Incline Railways of Los Angeles and Southern California

$29.95

Incline Railways of Los Angeles and Southern California by Donald Duke presents a look at all commercial or proposed inclines of the Southern California region.

Description

Webster’s Third International Dictionary defines an incline railway as one built on a slope in which cars are raised and lowered by means of a wire rope or cable.

Most tourists, or visitors to Southern California, are surprised to learn that Los Angeles, and the surrounding countryside, is not dead-flat. It happens to be a series of hills, peaks and valleys. A condition that make it ideal for incline railways.

Los Angeles is fortunate to have one of the nation’s most modern, and high-tech, incline operations located at the Getty Center. It transports 1200 passengers per hour, from an underground parking garage, to the galleries and museum on top of the hill.

All inclines are not the same, nor is the track they run on. Angels Flight, the Mount Lowe Incline, and theone that ran up Mount Washington, were all two-car, three-rail systems, with a passing track in the center. Court flight was also a two-car system, but with a separate wire rope attached to each car. So one car was independent from the other. The Island Mountain Railway on Catalina Island, was a single-track system, with one car going up on one side of a mountain, while the other car went down the opposite site.

Incline Railways of Los Angeles and Southern California by Donald Duke presents for the first time a look at all these commercial or proposed inclines of the Southern California region. Learn which was the shortest railway in the world, and one which was nearly a mile in length. A dozen inclines are presented in this book. Learn how they came about, who built them, and why some of them were abandoned.

Donald Duke

5.75 x 8.75 inches

Hardbound

240 pages

130 images, maps and profiles

Meet Author Donald Duke

Donald Duke

The name of the author and compiler of this book is well known in the blue book of railroad historians. Donald Duke established Golden West Books in 1960 to publish his own works, but eventually published the work of other authors as well. To date, his patient research and editing have enriched more than 140 hardbound titles.

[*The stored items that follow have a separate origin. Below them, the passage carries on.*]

Lemma keeps_raise I {A} e : keeps I (raise (A:=A) e).
Proof. by intros s Hs. Qed.

Lemma keeps_try I {A} (body : M A) handler :
  keeps I body → (∀ msg, keeps I (handler msg)) →
  keeps I (try_except_BackendError body handler).
Proof.
  intros Hb Hh s Hs. unfold try_except_BackendError.
  destruct (Hb s Hs) as [H1 H2].
  destruct (body s) as [[a|r|[]] s1]; try done. by apply Hh.
Qed.

Lemma stable_modify p d c before (f : OWSql → OWSql) :
  (∀ w, download w = d → downloadcb_enabled w = c →
        download (f w) = d ∧ downloadcb_enabled (f w) = c) →
  keeps (stable p d c before) (modify f).
Proof.
  intros Hf [w tr] (Hd & Hc & Ht). split; [|done].
  destruct (Hf w Hd Hc) as (? & ?). by repeat split.
Qed.

Lemma stable_emit p d c before e :
  p e = true → keeps (stable p d c before) (emit e).
Proof.
  intros He [w tr] (Hd & Hc & since & Ht & Hp). split; [|done].
  simpl in Ht; subst tr. unfold stable; simpl. repeat split; try done.
  exists (since ++ [e]). rewrite app_assoc. split; [done|].
  rewrite forallb_app, Hp. simpl. by rewrite He.
Qed.

(** The rules, applied as far as they go. *)
Ltac keeps_step :=
  first
    [ assumption
    | apply keeps_mret | apply keeps_get | apply keeps_return_None
    | apply keeps_raise
    | apply stable_emit; reflexivity
    | apply stable_modify; by intros ? <- <-
    | apply stable_modify; by intros ? ? ?
    | apply keeps_try
    | apply keeps_bind
    | progress intros
    | match goal with
      | |- keeps _ (match ?x with _ => _ end) => destruct x
      end ].
Ltac keeps_auto := repeat keeps_step.

Lemma stable_materialize_query env d c before :
  keeps (stable (λ _, true) d c before) (materialize_query env).
Proof.
  unfold materialize_query, backend_execute_sql_query, Error_connection_show,
    modify_base.
  keeps_auto.
Qed.

Lemma stable_resolve_source env d c before :
  keeps (stable (λ _, true) d c before) (resolve_source env).
Proof.
  unfold resolve_source.
  pose proof (stable_materialize_query env d c before).
  unfold database_desc_setitem, database_desc_discard, tables_getitem,
    modify_base.
  keeps_auto.
Qed.

Lemma stable_open_relation env d c before what :
  keeps (stable (λ _, true) d c before) (open_relation env what).
Proof.
  unfold open_relation, Error_connection_show, modify_base. keeps_auto.
Qed.

Lemma stable_ingest env p d c before t :
  (∀ e, is_query e = false → p e = true) →
  keeps (stable p d c before) (ingest env t).
Proof.
  intros Hp.
  unfold ingest, Error_connection_clear, discovery_decision, discover,
    download_or_not, download_decision, modify_base.
  repeat first [ apply stable_emit; by apply Hp | keeps_step ].
Qed.

Lemma stable_get_table env d c before :
  keeps (stable (λ _, true) d c before) (get_table env).
Proof.
  unfold get_table.
  apply keeps_bind; [apply stable_resolve_source|intros what].
  apply keeps_bind; [apply stable_open_relation|intros t].
  by apply stable_ingest.
Qed.

Lemma stable_initially p d c s :
  download (self s) = d → downloadcb_enabled (self s) = c →
  stable p d c (trace s) s.
Proof.
  intros Hd Hc. repeat split; try done. exists []. by rewrite app_nil_r.
Qed.

Lemma stable_call_get_table env d c before :
  keeps (stable (λ _, true) d c before) (call_get_table env).
Proof.
  intros s Hs. unfold call_get_table.
  destruct (stable_get_table env d c before s Hs) as [H _].
  by destruct (get_table env s) as [[?|?|?] ?].
Qed.

Lemma stable_open_table env d c before :
  keeps (stable (λ _, true) d c before) (open_table env).
Proof.
  unfold open_table, modify_base.
  apply keeps_bind; [apply stable_call_get_table|]. keeps_auto.
Qed.

Lemma stable_refresh_tables env d c before :
  keeps (stable (λ _, true) d c before) (refresh_tables env).
Proof. unfold refresh_tables, modify_base. keeps_auto. Qed.

Lemma stable_select_table env d c before :
  keeps (stable (λ _, true) d c before) (select_table env).
Proof.
  unfold select_table.
  pose proof (stable_open_table env d c before).
  unfold database_desc_setitem, modify_base.
  apply keeps_bind; [apply keeps_get|intros w].
  destruct (_ && _); [done|]. keeps_auto.
Qed.

(** *** What [get_table] returns when it downloads *)

Lemma download_data_length t limit :
  0 ≤ limit → Z.of_nat (length (download_data t limit)) ≤ limit.
Proof. intros H. unfold download_data. rewrite length_take. lia. Qed.

Lemma download_or_not_within_limit env t s :
  download (self s) = true →
  within_limit (fst (download_or_not env t s)).
Proof.
  intros Hd. unfold download_or_not, mbind, M_bind, get, emit. simpl.
  rewrite Hd.
  destruct (download_decision env t s) as [[t'|[d|]|e] s1] eqn:E; simpl;
    try done.
  - by apply download_data_length.
  - pose proof (stable_initially (λ _, true) _ _ s eq_refl eq_refl) as Hs.
    assert (keeps (stable (λ _ : Event, true) (download (self s))
                     (downloadcb_enabled (self s)) (trace s))
              (download_decision env t)) as Hk.
    { unfold download_decision. keeps_auto. }
    destruct (Hk s Hs) as [_ Hq]. by rewrite E in Hq.
Qed.

Lemma bind_within_limit I {A} (m : M A) (k : A → M (@Data Row Domain)) :
  keeps I m →
  (∀ a s, I s → within_limit (fst (k a s))) →
  ∀ s, I s → within_limit (fst ((m ≫= k) s)).
Proof.
  intros Hm Hk s Hs. unfold mbind, M_bind.
  destruct (Hm s Hs) as [H1 H2].
  destruct (m s) as [[a|[d|]|e] s1]; simpl in *; try done. by apply Hk.
Qed.

Lemma stable_within_limit env c before s :
  stable (λ _, true) true c before s → within_limit (fst (get_table env s)).
Proof.
  revert s. unfold get_table.
  apply bind_within_limit; [apply stable_resolve_source|intros what].
  apply bind_within_limit; [apply stable_open_relation|intros t].
  unfold ingest.
  apply bind_within_limit;
    [unfold Error_connection_clear, modify_base; keeps_auto|intros _].
  apply bind_within_limit; [unfold discovery_decision; keeps_auto|intros sample].
  apply bind_within_limit; [unfold discover; keeps_auto|intros t'].
  intros s (Hd & _). by apply download_or_not_within_limit.
Qed.

Lemma get_table_within_limit env s :
  download (self s) = true → within_limit (fst (get_table env s)).
Proof.
  intros Hd. eapply stable_within_limit. by apply stable_initially.
Qed.

(** *** The custom query *)

Lemma custom_selected_tests w :
  custom_selected w = true →
  (currentIndex w <=? 0) = false
  ∧ Dict.mem (itemText w (currentIndex w)) (file_queries w) = false
  ∧ String.eqb (itemText w (currentIndex w)) "Custom SQL" = true.
Proof.
  unfold custom_selected.
  intros [[H1 H2]%andb_true_iff H3]%andb_true_iff.
  by apply negb_true_iff in H1, H2.
Qed.

(** With Custom SQL selected, [resolve_source] is lines 316-335. *)
Lemma resolve_source_custom env s :
  custom_selected (self s) = true →
  resolve_source env s
  = (materialize_query env;; mret (sqltext (self s)))
      (MkSt (set_table (Some "Custom SQL") (set_sql (sqltext (self s)) (self s)))
            (trace s)).
Proof.
  intros (H1 & H2 & H3)%custom_selected_tests. destruct s as [w tr].
  unfold resolve_source, mbind, M_bind, get, modify. simpl in *.
  by rewrite H1, H2, H3.
Qed.

(** From the opening of the relation on, the trace grows by the opening
    and by events that are no queries. *)
Lemma open_and_ingest_trace env what s :
  ∃ rest,
    trace (snd ((open_relation env what ≫= ingest env) s))
    = trace s ++ OpenSqlTable what :: rest
    ∧ forallb (λ e, negb (is_query e)) rest = true.
Proof.
  destruct s as [w tr].
  unfold open_relation, try_except_BackendError, Error_connection_show,
    modify_base, mbind, M_bind, emit, modify, raise, return_, mret, M_ret.
  simpl. destruct (SqlTable env what) as [msg|t]; simpl.
  - by exists [].
  - set (s1 := MkSt w (tr ++ [OpenSqlTable what])).
    destruct (stable_ingest env (λ e, negb (is_query e)) (download w)
                (downloadcb_enabled w) (trace s1) t) with (s := s1)
      as [(_ & _ & rest & Ht & Hrest) _].
    { by intros e ->. }
    { by apply stable_initially. }
    exists rest. split; [|done].
    destruct (ingest env t s1) as [[?|?|?] s2]; simpl in *;
      by rewrite Ht, <- app_assoc.
Qed.

(** The three statements, run on a widget with a backend. *)
Lemma materialize_query_runs env s b :
  materialize (self s) = true →
  materialize_table_name (self s) ≠ "" →
  backend (base (self s)) = Some b →
  let name := materialize_table_name (self s) in
  let drop := "DROP TABLE IF EXISTS " +:+ name in
  let create := "CREATE TABLE " +:+ name +:+ " AS " +:+ sql (self s) in
  let analyze := "ANALYZE " +:+ name in
  let aborted issued msg :=
    (Return None,
     MkSt (set_base (set_Error_connection (Some msg) (base (self s))) (self s))
          (trace s ++ map ExecuteSql issued)) in
  materialize_query env s
  = match execute_sql_query env drop, execute_sql_query env create,
          execute_sql_query env analyze with
    | Some msg, _, _ => aborted [drop] msg
    | None, Some msg, _ => aborted [drop; create] msg
    | None, None, Some msg => aborted [drop; create; analyze] msg
    | None, None, None =>
        (Next tt, MkSt (self s) (trace s ++ map ExecuteSql [drop; create; analyze]))
    end.
Proof.
  intros Hm Hn Hb. destruct s as [w tr]. simpl in *.
  unfold materialize_query, try_except_BackendError,
    backend_execute_sql_query, Error_connection_show, modify_base,
    mbind, M_bind, get, modify, emit, raise, return_, mret, M_ret.
  simpl. rewrite Hm.
  destruct (String.eqb_spec (materialize_table_name w) "") as [|_]; [done|].
  simpl. rewrite Hb. simpl.
  destruct (execute_sql_query env _) as [msg|]; simpl; [done|].
  rewrite Hb. simpl.
  destruct (execute_sql_query env _) as [msg|]; simpl.
  { by rewrite <- app_assoc. }
  rewrite Hb. simpl.
  destruct (execute_sql_query env _) as [msg|]; simpl;
    by rewrite <- !app_assoc.
Qed.
(** [format(x, ".1f")] for a number: an [int] is converted with [float()]
    first. *)
Definition format_1f (x : number) : result pystr :=
  match x with
  | NInt z =>
      v <- int_to_float z ;;
      Ok (sign_str (v <? 0)%Z ++ digits (Z.abs_N v) ++ lit ".0")
  | NFloat f => Ok (format_1f_float f)
  end.


(** ** URL encoding *)

(** The bytes [urllib.parse.quote] never escapes: letters, digits and
    [_.-~]. *)
Definition always_safe (b : N) : bool :=
  ((65 <=? b) && (b <=? 90) || (97 <=? b) && (b <=? 122)
   || (48 <=? b) && (b <=? 57)
   || (b =? 95) || (b =? 46) || (b =? 45) || (b =? 126))%N.

Definition hex_digit (n : N) : char :=
  if (n <? 10)%N then (48 + n)%N else (55 + n)%N.

Definition quote_byte (b : N) : pystr :=
  if (b =? 32)%N then lit "+"
  else if always_safe b then [b]
  else 37%N :: hex_digit (b / 16) :: [hex_digit (b mod 16)].

(** [quote_plus(s)] *)
Definition quote_plus (s : pystr) : result pystr :=
  bs <- encode_utf8 s ;; Ok (flat_map quote_byte bs).

(** [urlencode(params)] for a dictionary of strings. *)
Fixpoint urlencode (params : list (pystr * pystr)) : result pystr :=
  match params with
  | [] => Ok []
  | (k, v) :: rest =>
      k' <- quote_plus k ;;
      v' <- quote_plus v ;;
      match rest with
      | [] => Ok (k' ++ lit "=" ++ v')
      | _ => r <- urlencode rest ;; Ok (k' ++ lit "=" ++ v' ++ lit "&" ++ r)
      end
  end.

(** ** Configuration and the outbound call *)

(** The module-level values read from the environment at start-up. *)
Record config : Type := {
  RAINFOREST_API_KEY : option pystr;
  AMAZON_DOMAIN : pystr
}.

Definition DEFAULT_QUERY : pystr := lit "latest xbox".

Definition RAINFOREST_ENDPOINT : pystr :=
  lit "https://api.rainforestapi.com/request".

(** What [urlopen] is called with. *)
Record request : Type := {
  url : pystr;
  headers : list (pystr * pystr);
  timeout : Z
}.

(** What the [try] block of [search_rainforest] observes: one of the three
    [except] clauses, in their order ([HTTPError] is a [URLError] and is
    tested first; a body that is not JSON is a [ValueError] and falls to
    the last clause), or the value [json.loads] returned. *)
Inductive fetched : Type :=
| HTTPError (code : Z) (reason : pystr)
| URLError (reason : pystr)
| OtherException (message : pystr)
| Parsed (data : pyval).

He was a youth when his family moved to Alhambra, while awaiting construction of their new home in San Marino. The Alhambra home was next to the tracks of Pacific Electric’s San Bernardino Line, and there his interest in interurbans was born. The new San Marino home was located two blocks from PE’s Monrovia-Glendora Line.

Duke attended Colorado College, in the heart of the Denver & Rio Grande Railroad’s narrow gauge country. He remained in Colorado for two years after his graduation, working as a commercial photographer. He is well known for the razor-sharp photographed produced by his 4×5 Super-D Graflex.

Besides publishing his own books, he has written numerous historical articles, frequently focused on railroads. He was literary editor for his Kappa Sigma fraternity for 20 years, and was editor of the Los Angeles Corral of Westerners’ Branding Iron for two periods of time totaling 15 years. He is a past director of the Southern California chapter of the Railway & Locomotive Historical Society and was a founding member of the chapter. He is a member of the Lexington Group of Railroad Historians, and belongs to many railroad historical societies.

For Donald Duke, photography, writing, publishing, interurban railroading and western history all go hand in hand as rewarding professional pursuits and personal interests.